EXERCISE DETAILS:
For the entries below, the expected answer is the line with "Export, the downstream", the line with "are exactly the", and every line between them, exactly as written, and nothing more.

(Recorded data)
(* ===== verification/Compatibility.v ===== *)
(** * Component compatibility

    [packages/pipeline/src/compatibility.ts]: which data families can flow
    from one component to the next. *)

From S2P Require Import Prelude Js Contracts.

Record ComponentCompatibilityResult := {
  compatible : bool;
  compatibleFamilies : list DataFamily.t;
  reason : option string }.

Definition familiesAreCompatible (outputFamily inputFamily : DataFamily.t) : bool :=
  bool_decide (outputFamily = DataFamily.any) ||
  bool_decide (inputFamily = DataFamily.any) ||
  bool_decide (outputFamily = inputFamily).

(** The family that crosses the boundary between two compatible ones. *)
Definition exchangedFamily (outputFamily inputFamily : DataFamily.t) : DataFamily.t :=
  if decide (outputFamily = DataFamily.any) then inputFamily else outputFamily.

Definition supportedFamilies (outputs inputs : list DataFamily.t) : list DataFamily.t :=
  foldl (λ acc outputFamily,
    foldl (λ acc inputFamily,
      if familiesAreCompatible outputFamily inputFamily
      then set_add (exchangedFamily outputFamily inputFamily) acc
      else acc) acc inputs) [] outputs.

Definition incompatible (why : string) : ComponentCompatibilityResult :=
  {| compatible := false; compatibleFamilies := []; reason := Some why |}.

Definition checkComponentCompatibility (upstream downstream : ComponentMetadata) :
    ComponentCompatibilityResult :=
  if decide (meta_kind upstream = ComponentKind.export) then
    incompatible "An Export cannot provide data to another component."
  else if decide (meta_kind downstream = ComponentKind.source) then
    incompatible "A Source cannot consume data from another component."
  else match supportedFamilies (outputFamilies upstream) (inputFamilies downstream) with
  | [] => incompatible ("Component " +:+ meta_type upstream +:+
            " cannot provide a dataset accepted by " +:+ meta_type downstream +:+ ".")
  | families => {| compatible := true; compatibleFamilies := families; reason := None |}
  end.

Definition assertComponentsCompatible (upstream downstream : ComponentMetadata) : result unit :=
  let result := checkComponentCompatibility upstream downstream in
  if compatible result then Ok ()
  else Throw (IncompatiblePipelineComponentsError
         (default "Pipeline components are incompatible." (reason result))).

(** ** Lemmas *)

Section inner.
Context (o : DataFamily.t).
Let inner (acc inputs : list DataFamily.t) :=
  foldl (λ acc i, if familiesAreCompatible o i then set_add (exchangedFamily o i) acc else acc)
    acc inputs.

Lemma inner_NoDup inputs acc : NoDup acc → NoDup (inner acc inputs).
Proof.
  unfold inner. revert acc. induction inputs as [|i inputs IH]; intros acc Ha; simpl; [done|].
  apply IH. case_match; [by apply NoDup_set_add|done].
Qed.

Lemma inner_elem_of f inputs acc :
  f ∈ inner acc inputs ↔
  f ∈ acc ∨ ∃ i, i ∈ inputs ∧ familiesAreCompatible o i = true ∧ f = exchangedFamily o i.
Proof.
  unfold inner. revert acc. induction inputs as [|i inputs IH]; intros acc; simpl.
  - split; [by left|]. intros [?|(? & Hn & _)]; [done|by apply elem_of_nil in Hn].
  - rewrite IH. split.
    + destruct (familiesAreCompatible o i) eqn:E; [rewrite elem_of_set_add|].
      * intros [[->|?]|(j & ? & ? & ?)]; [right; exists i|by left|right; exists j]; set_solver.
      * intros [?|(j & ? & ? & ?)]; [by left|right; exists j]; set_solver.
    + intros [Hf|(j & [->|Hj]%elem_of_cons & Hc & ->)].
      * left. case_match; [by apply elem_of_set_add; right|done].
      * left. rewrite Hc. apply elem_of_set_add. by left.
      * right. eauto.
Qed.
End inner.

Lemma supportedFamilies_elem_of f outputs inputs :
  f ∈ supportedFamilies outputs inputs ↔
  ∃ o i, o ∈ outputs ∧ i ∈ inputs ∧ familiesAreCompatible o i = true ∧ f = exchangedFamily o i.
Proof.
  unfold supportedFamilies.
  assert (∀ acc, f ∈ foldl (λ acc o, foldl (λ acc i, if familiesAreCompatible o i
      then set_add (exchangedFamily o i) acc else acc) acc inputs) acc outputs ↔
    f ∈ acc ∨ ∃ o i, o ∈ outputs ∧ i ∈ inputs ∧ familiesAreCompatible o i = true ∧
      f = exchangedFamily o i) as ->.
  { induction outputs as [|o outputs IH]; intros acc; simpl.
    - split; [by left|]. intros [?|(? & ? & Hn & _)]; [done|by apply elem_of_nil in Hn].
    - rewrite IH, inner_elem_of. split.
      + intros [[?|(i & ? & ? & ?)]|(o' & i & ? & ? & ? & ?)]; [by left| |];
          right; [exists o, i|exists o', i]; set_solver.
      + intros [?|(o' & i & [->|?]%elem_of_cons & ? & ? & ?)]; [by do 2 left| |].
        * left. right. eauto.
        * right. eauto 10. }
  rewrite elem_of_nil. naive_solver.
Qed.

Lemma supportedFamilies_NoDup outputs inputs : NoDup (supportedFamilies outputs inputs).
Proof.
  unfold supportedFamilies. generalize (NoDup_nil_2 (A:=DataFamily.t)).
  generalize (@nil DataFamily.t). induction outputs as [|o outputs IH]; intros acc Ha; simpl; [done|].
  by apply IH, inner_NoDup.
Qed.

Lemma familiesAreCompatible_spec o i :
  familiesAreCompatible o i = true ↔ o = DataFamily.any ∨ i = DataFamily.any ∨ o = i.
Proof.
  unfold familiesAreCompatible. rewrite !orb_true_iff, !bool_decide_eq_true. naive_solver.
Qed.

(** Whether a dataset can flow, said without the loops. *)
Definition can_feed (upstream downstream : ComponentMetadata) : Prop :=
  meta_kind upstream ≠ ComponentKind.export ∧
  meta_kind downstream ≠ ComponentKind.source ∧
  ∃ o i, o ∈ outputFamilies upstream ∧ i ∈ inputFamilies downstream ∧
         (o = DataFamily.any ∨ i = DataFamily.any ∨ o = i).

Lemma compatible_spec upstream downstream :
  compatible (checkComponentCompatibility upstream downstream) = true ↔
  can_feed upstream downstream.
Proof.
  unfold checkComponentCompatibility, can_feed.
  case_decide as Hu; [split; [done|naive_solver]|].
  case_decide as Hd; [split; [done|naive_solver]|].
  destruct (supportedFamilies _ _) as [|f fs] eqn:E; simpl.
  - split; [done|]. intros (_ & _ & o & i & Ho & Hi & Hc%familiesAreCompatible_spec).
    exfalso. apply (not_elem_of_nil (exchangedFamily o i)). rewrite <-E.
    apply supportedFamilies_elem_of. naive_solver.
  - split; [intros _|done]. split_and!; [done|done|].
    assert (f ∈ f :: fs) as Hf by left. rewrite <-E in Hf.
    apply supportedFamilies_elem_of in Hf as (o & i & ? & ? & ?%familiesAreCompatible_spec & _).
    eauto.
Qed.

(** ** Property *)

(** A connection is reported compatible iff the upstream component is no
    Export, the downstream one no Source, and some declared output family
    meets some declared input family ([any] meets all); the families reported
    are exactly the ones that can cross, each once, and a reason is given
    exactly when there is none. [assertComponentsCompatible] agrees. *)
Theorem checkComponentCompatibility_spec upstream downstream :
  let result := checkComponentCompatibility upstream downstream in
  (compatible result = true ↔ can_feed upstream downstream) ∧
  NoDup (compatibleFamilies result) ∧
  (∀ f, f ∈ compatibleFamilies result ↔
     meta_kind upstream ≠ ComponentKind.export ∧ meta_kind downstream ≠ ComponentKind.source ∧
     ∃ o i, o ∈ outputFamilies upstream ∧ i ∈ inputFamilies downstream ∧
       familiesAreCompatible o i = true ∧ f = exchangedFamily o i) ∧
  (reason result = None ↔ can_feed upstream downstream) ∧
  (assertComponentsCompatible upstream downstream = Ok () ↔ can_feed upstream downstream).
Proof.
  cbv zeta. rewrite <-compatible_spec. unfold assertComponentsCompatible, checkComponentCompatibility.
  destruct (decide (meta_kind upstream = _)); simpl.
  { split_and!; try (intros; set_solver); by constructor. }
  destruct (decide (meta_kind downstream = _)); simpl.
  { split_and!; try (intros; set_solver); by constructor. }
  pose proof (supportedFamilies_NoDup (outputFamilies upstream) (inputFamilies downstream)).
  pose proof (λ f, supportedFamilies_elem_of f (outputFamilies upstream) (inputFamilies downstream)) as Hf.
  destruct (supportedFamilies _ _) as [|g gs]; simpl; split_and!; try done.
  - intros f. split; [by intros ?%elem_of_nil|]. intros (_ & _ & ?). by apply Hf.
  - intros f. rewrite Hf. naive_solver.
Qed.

SOLUTION FOR THIS PROBLEM:
    Export, the downstream one no Source, and some declared output family
    meets some declared input family ([any] meets all); the families reported
    are exactly the ones that can cross, each once, and a reason is given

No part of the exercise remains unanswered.